→ **SUPPLIED MATERIAL**:
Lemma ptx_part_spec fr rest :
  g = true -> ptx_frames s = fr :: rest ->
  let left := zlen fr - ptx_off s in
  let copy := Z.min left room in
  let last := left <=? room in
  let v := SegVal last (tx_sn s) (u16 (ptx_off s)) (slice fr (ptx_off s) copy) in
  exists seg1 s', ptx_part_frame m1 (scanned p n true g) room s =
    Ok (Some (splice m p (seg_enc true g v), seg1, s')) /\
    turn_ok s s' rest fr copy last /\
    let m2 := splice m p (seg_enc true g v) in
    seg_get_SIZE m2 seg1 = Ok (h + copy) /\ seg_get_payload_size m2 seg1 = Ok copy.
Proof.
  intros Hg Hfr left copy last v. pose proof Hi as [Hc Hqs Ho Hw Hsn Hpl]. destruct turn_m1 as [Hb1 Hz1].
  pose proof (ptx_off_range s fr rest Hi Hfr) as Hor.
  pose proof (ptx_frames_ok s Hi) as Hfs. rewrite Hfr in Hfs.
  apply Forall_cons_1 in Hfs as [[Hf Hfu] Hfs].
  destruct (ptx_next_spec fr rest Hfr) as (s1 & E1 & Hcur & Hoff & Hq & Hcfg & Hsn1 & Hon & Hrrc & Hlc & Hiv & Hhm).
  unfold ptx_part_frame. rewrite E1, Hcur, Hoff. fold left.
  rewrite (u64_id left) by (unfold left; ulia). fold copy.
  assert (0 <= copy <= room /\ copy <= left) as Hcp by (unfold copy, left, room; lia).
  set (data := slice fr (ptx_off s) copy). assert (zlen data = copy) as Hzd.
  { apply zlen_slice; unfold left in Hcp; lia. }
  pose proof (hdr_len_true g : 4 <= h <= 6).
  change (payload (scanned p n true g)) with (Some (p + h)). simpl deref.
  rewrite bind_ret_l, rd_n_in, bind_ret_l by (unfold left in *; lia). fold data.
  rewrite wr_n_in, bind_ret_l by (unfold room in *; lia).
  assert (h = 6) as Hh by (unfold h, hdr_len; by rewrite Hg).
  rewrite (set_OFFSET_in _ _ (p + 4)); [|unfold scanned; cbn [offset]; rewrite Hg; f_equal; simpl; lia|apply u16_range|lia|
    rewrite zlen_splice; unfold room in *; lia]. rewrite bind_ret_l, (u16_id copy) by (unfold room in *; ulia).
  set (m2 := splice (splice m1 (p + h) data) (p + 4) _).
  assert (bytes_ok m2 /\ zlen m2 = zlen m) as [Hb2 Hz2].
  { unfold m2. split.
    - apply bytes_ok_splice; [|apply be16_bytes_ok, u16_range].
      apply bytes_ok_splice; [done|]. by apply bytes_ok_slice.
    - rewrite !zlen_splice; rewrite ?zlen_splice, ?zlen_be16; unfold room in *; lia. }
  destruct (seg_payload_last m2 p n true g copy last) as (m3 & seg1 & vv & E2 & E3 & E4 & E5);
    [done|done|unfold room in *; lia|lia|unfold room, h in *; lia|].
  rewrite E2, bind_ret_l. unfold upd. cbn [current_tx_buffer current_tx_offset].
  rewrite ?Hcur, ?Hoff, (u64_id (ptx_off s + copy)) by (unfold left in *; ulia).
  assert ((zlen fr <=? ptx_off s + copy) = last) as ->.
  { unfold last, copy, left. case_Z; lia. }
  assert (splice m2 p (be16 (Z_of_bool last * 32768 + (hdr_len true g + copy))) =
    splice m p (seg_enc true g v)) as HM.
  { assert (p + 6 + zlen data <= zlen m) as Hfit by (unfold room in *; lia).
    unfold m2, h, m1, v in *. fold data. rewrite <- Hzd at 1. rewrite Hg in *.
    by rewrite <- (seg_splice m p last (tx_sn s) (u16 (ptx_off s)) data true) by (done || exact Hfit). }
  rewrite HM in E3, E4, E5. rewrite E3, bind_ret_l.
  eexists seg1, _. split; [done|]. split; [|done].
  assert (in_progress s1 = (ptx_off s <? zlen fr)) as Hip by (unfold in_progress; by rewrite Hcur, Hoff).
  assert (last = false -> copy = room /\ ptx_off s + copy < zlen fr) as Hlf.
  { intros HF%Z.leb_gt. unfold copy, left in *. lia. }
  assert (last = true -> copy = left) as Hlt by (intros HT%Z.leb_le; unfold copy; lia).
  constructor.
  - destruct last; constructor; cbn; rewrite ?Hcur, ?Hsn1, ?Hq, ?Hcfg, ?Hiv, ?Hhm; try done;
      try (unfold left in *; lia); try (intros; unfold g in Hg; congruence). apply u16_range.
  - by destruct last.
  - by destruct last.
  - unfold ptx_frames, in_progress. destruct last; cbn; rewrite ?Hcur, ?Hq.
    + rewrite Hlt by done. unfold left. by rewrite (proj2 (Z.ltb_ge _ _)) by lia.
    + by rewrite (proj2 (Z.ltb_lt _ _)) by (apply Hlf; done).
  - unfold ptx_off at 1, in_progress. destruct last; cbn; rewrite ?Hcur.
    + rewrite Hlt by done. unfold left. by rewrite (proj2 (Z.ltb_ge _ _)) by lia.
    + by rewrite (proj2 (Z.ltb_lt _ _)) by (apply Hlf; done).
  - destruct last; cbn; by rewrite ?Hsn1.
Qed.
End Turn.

---

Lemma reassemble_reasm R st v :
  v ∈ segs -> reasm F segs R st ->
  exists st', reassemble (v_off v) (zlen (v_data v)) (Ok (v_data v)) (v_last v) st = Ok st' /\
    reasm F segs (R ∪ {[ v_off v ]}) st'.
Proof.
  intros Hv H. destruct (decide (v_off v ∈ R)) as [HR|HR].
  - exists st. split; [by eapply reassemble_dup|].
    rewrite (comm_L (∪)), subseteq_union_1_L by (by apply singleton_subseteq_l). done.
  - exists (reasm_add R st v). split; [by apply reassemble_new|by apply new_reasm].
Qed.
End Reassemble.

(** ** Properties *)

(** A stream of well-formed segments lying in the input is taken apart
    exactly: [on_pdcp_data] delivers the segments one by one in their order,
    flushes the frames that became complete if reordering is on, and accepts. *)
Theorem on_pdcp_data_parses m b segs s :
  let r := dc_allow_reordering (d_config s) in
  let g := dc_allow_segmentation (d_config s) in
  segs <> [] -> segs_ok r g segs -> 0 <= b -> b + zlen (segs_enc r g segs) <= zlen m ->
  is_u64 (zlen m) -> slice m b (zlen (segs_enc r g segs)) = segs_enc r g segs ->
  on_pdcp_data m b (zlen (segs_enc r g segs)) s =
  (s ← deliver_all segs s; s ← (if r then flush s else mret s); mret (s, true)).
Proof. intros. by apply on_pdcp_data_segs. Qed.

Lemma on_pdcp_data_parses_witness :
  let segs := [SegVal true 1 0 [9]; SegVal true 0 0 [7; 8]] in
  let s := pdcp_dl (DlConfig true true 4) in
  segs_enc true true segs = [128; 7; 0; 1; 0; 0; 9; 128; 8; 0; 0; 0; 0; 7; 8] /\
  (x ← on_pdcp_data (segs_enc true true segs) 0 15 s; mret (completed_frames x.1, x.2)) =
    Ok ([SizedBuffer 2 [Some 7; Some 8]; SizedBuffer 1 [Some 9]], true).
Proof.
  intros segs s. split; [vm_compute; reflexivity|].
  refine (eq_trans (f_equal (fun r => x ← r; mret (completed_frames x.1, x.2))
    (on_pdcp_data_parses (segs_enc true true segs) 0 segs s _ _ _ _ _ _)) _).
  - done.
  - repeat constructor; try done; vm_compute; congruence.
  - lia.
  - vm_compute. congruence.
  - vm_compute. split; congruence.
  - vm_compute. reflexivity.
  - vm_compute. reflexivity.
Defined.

==

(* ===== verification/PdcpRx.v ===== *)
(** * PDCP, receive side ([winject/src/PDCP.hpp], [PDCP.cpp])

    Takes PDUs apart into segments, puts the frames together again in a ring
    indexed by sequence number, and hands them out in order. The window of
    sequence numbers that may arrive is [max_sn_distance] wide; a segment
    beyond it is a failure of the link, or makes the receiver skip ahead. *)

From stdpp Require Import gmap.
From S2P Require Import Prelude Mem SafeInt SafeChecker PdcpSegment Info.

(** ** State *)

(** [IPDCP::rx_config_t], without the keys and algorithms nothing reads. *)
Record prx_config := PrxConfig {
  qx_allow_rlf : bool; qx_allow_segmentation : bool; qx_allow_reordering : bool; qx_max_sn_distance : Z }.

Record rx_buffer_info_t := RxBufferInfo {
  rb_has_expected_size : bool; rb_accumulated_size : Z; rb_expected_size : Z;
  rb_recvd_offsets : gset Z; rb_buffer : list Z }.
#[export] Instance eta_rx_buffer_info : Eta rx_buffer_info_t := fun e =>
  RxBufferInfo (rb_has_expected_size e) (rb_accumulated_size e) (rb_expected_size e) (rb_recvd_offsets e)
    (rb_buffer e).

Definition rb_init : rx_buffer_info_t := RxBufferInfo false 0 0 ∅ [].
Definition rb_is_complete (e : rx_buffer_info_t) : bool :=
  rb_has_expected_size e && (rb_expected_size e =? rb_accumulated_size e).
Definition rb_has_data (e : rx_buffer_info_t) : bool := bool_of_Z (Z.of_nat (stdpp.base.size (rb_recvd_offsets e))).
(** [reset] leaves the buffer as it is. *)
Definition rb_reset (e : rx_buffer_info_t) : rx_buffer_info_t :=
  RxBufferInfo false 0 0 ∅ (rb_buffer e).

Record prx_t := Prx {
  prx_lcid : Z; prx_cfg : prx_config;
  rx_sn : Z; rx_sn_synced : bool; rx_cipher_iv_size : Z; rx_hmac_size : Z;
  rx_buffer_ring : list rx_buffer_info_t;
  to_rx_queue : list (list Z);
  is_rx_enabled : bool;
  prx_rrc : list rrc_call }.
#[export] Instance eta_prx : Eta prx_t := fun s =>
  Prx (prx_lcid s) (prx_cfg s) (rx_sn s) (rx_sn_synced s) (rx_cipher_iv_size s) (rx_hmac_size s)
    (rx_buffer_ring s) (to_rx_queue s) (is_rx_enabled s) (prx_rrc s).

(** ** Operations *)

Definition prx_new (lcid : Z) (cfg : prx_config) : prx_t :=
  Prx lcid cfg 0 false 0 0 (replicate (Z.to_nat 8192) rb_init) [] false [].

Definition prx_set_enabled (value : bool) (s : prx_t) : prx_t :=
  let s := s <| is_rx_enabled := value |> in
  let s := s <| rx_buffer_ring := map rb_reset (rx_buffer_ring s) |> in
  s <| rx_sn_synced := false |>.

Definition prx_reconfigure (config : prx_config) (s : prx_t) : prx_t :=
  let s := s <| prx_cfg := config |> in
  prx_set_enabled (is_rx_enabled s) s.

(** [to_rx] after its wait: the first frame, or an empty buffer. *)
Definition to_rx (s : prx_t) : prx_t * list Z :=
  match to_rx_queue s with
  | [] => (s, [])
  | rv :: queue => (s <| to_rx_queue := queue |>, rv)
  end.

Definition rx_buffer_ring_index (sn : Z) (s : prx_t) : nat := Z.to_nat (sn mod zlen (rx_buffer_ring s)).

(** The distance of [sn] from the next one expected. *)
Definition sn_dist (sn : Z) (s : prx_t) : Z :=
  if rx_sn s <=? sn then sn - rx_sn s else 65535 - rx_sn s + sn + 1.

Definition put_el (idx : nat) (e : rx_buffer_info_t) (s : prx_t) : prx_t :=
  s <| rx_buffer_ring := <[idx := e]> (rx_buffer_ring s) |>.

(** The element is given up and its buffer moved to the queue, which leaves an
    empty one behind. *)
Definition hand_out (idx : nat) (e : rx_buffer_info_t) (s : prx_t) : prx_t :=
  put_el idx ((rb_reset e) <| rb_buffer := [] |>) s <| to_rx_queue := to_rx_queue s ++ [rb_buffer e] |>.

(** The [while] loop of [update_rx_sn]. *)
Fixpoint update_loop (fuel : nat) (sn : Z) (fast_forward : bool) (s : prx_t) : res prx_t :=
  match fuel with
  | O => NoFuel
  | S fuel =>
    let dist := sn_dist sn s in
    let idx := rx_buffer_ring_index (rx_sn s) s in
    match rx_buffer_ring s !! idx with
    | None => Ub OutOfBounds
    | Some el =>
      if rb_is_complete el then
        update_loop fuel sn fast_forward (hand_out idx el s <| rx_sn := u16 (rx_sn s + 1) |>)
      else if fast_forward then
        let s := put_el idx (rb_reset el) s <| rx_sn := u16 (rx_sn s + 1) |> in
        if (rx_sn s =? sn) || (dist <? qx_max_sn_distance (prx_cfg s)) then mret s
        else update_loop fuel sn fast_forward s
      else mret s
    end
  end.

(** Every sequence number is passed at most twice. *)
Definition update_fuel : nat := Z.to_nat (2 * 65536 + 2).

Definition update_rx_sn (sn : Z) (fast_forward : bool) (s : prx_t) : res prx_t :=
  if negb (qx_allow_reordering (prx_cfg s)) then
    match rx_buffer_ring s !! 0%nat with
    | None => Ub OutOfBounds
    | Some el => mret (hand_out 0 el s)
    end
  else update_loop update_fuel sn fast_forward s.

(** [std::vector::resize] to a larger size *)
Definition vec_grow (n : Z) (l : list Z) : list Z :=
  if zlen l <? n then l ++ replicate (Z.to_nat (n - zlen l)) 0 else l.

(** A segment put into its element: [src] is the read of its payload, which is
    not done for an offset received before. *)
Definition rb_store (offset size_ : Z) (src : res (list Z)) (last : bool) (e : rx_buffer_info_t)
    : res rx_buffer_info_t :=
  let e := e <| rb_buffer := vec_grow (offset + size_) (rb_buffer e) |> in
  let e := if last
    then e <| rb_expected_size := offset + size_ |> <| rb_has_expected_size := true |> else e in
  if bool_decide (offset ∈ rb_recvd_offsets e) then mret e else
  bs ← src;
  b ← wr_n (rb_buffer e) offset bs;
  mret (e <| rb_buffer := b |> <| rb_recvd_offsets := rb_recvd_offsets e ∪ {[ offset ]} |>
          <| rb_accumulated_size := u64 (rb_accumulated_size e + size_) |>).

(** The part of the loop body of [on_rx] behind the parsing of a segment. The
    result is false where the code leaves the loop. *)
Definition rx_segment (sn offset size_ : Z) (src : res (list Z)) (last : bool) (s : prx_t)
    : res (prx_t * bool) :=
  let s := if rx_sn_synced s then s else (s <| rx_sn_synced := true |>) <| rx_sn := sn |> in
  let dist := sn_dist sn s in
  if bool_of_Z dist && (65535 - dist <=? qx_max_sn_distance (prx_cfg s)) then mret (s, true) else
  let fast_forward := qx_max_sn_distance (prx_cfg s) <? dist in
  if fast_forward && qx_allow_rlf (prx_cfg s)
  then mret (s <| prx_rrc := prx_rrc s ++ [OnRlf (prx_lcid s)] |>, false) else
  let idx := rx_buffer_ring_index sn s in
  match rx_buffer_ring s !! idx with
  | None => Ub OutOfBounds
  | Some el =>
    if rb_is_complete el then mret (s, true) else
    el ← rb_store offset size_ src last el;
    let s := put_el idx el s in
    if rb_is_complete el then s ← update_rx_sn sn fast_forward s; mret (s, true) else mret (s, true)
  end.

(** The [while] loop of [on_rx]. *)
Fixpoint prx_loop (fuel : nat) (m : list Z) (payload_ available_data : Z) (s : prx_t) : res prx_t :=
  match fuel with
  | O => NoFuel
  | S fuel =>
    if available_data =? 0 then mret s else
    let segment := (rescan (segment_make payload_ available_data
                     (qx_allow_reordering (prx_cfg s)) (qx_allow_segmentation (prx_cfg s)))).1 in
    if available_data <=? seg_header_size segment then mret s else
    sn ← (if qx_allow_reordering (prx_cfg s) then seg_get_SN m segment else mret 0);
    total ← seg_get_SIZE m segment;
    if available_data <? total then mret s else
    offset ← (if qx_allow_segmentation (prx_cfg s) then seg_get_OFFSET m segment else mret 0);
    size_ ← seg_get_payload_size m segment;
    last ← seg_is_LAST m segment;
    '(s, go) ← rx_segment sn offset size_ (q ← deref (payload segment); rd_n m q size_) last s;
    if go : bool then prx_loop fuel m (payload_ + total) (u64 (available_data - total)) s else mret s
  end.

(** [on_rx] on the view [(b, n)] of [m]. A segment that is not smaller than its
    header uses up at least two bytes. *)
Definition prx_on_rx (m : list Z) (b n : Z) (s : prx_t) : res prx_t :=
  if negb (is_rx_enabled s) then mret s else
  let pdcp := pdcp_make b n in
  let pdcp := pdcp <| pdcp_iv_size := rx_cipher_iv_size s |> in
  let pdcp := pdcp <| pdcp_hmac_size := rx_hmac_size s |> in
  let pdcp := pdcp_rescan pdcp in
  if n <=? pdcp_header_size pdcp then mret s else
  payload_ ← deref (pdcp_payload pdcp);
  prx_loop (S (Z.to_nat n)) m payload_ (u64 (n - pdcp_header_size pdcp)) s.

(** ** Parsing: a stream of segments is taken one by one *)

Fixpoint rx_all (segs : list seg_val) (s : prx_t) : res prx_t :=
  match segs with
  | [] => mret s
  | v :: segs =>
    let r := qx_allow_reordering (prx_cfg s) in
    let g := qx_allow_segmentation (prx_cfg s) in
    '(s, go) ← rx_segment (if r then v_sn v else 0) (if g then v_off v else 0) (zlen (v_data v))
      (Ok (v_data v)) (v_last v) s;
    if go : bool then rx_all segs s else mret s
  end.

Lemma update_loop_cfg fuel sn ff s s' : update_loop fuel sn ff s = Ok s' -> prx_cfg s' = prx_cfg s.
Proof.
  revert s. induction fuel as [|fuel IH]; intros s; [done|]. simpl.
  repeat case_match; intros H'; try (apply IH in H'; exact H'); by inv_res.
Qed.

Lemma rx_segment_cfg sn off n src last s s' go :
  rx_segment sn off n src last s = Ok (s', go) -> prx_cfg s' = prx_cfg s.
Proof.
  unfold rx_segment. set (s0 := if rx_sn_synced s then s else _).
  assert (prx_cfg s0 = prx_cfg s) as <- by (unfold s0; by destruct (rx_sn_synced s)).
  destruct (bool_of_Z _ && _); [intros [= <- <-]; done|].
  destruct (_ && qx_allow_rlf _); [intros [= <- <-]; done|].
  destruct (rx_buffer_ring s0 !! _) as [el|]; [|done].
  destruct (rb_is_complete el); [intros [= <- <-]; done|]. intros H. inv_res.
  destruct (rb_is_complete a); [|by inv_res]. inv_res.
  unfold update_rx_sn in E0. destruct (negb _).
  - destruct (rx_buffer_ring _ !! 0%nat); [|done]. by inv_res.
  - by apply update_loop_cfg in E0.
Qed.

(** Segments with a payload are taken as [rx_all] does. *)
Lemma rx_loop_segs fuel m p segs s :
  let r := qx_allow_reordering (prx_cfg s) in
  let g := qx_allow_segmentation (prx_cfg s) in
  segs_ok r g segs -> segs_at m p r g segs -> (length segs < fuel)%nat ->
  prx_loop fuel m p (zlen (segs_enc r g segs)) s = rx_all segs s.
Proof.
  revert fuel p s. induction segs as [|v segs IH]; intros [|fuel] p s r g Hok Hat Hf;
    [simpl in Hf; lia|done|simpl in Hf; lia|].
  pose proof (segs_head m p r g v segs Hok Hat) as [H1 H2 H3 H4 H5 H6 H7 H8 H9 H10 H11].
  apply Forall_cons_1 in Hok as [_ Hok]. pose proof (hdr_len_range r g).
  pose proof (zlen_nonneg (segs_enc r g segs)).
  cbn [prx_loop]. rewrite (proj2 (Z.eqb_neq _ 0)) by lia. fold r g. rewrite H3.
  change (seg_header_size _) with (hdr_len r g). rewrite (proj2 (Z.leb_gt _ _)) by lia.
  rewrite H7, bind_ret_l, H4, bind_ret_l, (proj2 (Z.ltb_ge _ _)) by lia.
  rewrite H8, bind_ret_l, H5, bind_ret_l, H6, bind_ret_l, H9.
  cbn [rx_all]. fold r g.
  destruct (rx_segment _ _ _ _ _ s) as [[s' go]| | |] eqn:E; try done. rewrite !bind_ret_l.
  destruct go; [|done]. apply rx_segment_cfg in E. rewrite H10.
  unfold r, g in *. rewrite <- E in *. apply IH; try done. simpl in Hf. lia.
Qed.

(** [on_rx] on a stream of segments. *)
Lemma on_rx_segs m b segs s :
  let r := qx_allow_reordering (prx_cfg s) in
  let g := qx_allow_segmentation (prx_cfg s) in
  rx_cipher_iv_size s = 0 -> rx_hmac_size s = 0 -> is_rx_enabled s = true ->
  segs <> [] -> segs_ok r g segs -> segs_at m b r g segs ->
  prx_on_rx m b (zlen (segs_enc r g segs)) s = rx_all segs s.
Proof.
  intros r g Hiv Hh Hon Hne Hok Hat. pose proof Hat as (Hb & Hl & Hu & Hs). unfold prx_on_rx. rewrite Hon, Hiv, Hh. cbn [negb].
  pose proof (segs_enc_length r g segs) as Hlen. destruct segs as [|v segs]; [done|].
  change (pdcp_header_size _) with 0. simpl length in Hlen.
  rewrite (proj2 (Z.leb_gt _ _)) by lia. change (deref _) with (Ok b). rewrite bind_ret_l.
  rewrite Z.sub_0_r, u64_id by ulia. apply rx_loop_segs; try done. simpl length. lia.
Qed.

→ **TASK REQUIREMENTS**:
Working from the material above, restate word for word the lines between the line with "Lemma update_loop_cfg fuel" and the line with "- destruct (rx_buffer_ring", both included, and only those.

→ **FINISHED EXERCISE**:
Lemma update_loop_cfg fuel sn ff s s' : update_loop fuel sn ff s = Ok s' -> prx_cfg s' = prx_cfg s.
Proof.
  revert s. induction fuel as [|fuel IH]; intros s; [done|]. simpl.
  repeat case_match; intros H'; try (apply IH in H'; exact H'); by inv_res.
Qed.

Lemma rx_segment_cfg sn off n src last s s' go :
  rx_segment sn off n src last s = Ok (s', go) -> prx_cfg s' = prx_cfg s.
Proof.
  unfold rx_segment. set (s0 := if rx_sn_synced s then s else _).
  assert (prx_cfg s0 = prx_cfg s) as <- by (unfold s0; by destruct (rx_sn_synced s)).
  destruct (bool_of_Z _ && _); [intros [= <- <-]; done|].
  destruct (_ && qx_allow_rlf _); [intros [= <- <-]; done|].
  destruct (rx_buffer_ring s0 !! _) as [el|]; [|done].
  destruct (rb_is_complete el); [intros [= <- <-]; done|]. intros H. inv_res.
  destruct (rb_is_complete a); [|by inv_res]. inv_res.
  unfold update_rx_sn in E0. destruct (negb _).
  - destruct (rx_buffer_ring _ !! 0%nat); [|done]. by inv_res.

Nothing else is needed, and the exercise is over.